(EXERCISE INPUT)
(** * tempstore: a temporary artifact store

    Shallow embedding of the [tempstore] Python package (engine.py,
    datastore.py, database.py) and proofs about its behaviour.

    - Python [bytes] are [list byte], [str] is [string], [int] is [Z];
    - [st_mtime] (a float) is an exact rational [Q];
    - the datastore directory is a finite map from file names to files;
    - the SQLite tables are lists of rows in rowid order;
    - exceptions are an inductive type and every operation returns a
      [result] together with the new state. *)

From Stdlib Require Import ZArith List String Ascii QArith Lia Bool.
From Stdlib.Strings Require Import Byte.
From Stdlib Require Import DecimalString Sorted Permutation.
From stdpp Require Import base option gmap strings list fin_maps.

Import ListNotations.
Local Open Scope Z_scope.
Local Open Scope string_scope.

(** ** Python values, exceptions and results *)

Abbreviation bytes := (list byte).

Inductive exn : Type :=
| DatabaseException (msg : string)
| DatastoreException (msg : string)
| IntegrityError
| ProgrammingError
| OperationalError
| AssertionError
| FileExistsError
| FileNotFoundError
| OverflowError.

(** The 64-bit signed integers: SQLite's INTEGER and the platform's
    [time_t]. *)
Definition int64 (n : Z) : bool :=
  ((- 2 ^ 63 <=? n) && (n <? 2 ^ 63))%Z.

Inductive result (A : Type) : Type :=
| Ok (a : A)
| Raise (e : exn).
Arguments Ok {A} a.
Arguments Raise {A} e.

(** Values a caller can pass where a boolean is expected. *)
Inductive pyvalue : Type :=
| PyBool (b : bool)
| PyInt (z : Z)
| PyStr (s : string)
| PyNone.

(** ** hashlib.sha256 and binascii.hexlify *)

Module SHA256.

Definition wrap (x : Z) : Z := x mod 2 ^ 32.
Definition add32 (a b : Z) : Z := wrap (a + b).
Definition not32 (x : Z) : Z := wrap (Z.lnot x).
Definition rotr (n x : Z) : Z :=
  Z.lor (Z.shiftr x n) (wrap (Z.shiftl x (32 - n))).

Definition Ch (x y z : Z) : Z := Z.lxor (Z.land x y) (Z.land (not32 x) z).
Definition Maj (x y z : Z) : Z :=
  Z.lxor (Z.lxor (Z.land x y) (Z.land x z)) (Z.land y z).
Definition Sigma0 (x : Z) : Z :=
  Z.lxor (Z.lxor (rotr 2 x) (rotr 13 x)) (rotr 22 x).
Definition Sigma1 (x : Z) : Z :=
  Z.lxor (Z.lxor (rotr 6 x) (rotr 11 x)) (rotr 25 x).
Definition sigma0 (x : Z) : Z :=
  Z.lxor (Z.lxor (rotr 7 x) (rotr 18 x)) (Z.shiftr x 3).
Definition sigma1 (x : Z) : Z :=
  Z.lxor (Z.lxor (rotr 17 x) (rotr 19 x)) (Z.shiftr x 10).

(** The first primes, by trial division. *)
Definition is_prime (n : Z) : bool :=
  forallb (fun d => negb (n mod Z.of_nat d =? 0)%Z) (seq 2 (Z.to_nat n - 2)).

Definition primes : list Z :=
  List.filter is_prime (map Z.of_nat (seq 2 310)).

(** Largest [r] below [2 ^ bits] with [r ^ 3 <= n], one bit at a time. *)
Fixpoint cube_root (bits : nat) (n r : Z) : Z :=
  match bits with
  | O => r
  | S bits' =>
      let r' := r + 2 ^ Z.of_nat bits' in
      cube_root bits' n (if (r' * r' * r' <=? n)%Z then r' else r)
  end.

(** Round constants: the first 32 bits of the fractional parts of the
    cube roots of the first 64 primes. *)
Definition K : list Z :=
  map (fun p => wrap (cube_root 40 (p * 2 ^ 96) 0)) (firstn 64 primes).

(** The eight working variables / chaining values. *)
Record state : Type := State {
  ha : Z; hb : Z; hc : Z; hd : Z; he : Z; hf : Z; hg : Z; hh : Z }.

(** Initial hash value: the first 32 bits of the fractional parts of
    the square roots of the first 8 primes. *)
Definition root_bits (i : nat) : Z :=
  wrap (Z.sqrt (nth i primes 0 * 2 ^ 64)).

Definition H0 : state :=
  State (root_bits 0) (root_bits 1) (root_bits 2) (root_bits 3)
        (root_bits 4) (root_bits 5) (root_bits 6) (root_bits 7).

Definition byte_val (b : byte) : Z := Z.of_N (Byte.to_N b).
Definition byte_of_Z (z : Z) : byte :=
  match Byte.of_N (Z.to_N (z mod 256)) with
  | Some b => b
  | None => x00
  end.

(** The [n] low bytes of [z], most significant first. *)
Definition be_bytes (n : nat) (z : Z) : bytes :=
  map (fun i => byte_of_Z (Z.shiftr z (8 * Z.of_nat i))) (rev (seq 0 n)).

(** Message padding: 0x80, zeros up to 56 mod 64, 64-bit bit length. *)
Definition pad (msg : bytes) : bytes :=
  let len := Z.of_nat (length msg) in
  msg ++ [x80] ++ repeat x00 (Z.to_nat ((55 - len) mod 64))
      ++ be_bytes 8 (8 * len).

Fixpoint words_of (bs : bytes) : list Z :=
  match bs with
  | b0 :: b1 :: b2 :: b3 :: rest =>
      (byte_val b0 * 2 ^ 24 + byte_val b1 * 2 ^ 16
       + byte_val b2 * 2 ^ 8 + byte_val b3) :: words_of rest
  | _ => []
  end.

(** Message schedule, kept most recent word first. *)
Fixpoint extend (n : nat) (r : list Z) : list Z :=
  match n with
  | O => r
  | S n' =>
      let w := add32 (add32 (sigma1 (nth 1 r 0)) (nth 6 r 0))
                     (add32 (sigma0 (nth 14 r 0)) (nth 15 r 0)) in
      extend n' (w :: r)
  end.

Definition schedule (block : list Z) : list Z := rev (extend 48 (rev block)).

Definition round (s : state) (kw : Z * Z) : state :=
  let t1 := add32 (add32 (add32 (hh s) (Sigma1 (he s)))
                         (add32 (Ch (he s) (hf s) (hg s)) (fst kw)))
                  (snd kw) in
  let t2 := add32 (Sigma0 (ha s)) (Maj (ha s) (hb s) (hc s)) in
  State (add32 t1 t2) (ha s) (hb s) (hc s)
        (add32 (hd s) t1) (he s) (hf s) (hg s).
(End EXERCISE INPUT)
◆ TRY IT ◆
Your task is to repeat the data exactly; please include every line.

◆ ANSWER TO THIS TASK ◆
(** * tempstore: a temporary artifact store

    Shallow embedding of the [tempstore] Python package (engine.py,
    datastore.py, database.py) and proofs about its behaviour.

    - Python [bytes] are [list byte], [str] is [string], [int] is [Z];
    - [st_mtime] (a float) is an exact rational [Q];
    - the datastore directory is a finite map from file names to files;
    - the SQLite tables are lists of rows in rowid order;
    - exceptions are an inductive type and every operation returns a
      [result] together with the new state. *)

From Stdlib Require Import ZArith List String Ascii QArith Lia Bool.
From Stdlib.Strings Require Import Byte.
From Stdlib Require Import DecimalString Sorted Permutation.
From stdpp Require Import base option gmap strings list fin_maps.

Import ListNotations.
Local Open Scope Z_scope.
Local Open Scope string_scope.

(** ** Python values, exceptions and results *)

Abbreviation bytes := (list byte).

Inductive exn : Type :=
| DatabaseException (msg : string)
| DatastoreException (msg : string)
| IntegrityError
| ProgrammingError
| OperationalError
| AssertionError
| FileExistsError
| FileNotFoundError
| OverflowError.

(** The 64-bit signed integers: SQLite's INTEGER and the platform's
    [time_t]. *)
Definition int64 (n : Z) : bool :=
  ((- 2 ^ 63 <=? n) && (n <? 2 ^ 63))%Z.

Inductive result (A : Type) : Type :=
| Ok (a : A)
| Raise (e : exn).
Arguments Ok {A} a.
Arguments Raise {A} e.

(** Values a caller can pass where a boolean is expected. *)
Inductive pyvalue : Type :=
| PyBool (b : bool)
| PyInt (z : Z)
| PyStr (s : string)
| PyNone.

(** ** hashlib.sha256 and binascii.hexlify *)

Module SHA256.

Definition wrap (x : Z) : Z := x mod 2 ^ 32.
Definition add32 (a b : Z) : Z := wrap (a + b).
Definition not32 (x : Z) : Z := wrap (Z.lnot x).
Definition rotr (n x : Z) : Z :=
  Z.lor (Z.shiftr x n) (wrap (Z.shiftl x (32 - n))).

Definition Ch (x y z : Z) : Z := Z.lxor (Z.land x y) (Z.land (not32 x) z).
Definition Maj (x y z : Z) : Z :=
  Z.lxor (Z.lxor (Z.land x y) (Z.land x z)) (Z.land y z).
Definition Sigma0 (x : Z) : Z :=
  Z.lxor (Z.lxor (rotr 2 x) (rotr 13 x)) (rotr 22 x).
Definition Sigma1 (x : Z) : Z :=
  Z.lxor (Z.lxor (rotr 6 x) (rotr 11 x)) (rotr 25 x).
Definition sigma0 (x : Z) : Z :=
  Z.lxor (Z.lxor (rotr 7 x) (rotr 18 x)) (Z.shiftr x 3).
Definition sigma1 (x : Z) : Z :=
  Z.lxor (Z.lxor (rotr 17 x) (rotr 19 x)) (Z.shiftr x 10).

(** The first primes, by trial division. *)
Definition is_prime (n : Z) : bool :=
  forallb (fun d => negb (n mod Z.of_nat d =? 0)%Z) (seq 2 (Z.to_nat n - 2)).

Definition primes : list Z :=
  List.filter is_prime (map Z.of_nat (seq 2 310)).

(** Largest [r] below [2 ^ bits] with [r ^ 3 <= n], one bit at a time. *)
Fixpoint cube_root (bits : nat) (n r : Z) : Z :=
  match bits with
  | O => r
  | S bits' =>
      let r' := r + 2 ^ Z.of_nat bits' in
      cube_root bits' n (if (r' * r' * r' <=? n)%Z then r' else r)
  end.

(** Round constants: the first 32 bits of the fractional parts of the
    cube roots of the first 64 primes. *)
Definition K : list Z :=
  map (fun p => wrap (cube_root 40 (p * 2 ^ 96) 0)) (firstn 64 primes).

(** The eight working variables / chaining values. *)
Record state : Type := State {
  ha : Z; hb : Z; hc : Z; hd : Z; he : Z; hf : Z; hg : Z; hh : Z }.

(** Initial hash value: the first 32 bits of the fractional parts of
    the square roots of the first 8 primes. *)
Definition root_bits (i : nat) : Z :=
  wrap (Z.sqrt (nth i primes 0 * 2 ^ 64)).

Definition H0 : state :=
  State (root_bits 0) (root_bits 1) (root_bits 2) (root_bits 3)
        (root_bits 4) (root_bits 5) (root_bits 6) (root_bits 7).

Definition byte_val (b : byte) : Z := Z.of_N (Byte.to_N b).
Definition byte_of_Z (z : Z) : byte :=
  match Byte.of_N (Z.to_N (z mod 256)) with
  | Some b => b
  | None => x00
  end.

(** The [n] low bytes of [z], most significant first. *)
Definition be_bytes (n : nat) (z : Z) : bytes :=
  map (fun i => byte_of_Z (Z.shiftr z (8 * Z.of_nat i))) (rev (seq 0 n)).

(** Message padding: 0x80, zeros up to 56 mod 64, 64-bit bit length. *)
Definition pad (msg : bytes) : bytes :=
  let len := Z.of_nat (length msg) in
  msg ++ [x80] ++ repeat x00 (Z.to_nat ((55 - len) mod 64))
      ++ be_bytes 8 (8 * len).

Fixpoint words_of (bs : bytes) : list Z :=
  match bs with
  | b0 :: b1 :: b2 :: b3 :: rest =>
      (byte_val b0 * 2 ^ 24 + byte_val b1 * 2 ^ 16
       + byte_val b2 * 2 ^ 8 + byte_val b3) :: words_of rest
  | _ => []
  end.

(** Message schedule, kept most recent word first. *)
Fixpoint extend (n : nat) (r : list Z) : list Z :=
  match n with
  | O => r
  | S n' =>
      let w := add32 (add32 (sigma1 (nth 1 r 0)) (nth 6 r 0))
                     (add32 (sigma0 (nth 14 r 0)) (nth 15 r 0)) in
      extend n' (w :: r)
  end.

Definition schedule (block : list Z) : list Z := rev (extend 48 (rev block)).

Definition round (s : state) (kw : Z * Z) : state :=
  let t1 := add32 (add32 (add32 (hh s) (Sigma1 (he s)))
                         (add32 (Ch (he s) (hf s) (hg s)) (fst kw)))
                  (snd kw) in
  let t2 := add32 (Sigma0 (ha s)) (Maj (ha s) (hb s) (hc s)) in
  State (add32 t1 t2) (ha s) (hb s) (hc s)
        (add32 (hd s) t1) (he s) (hf s) (hg s).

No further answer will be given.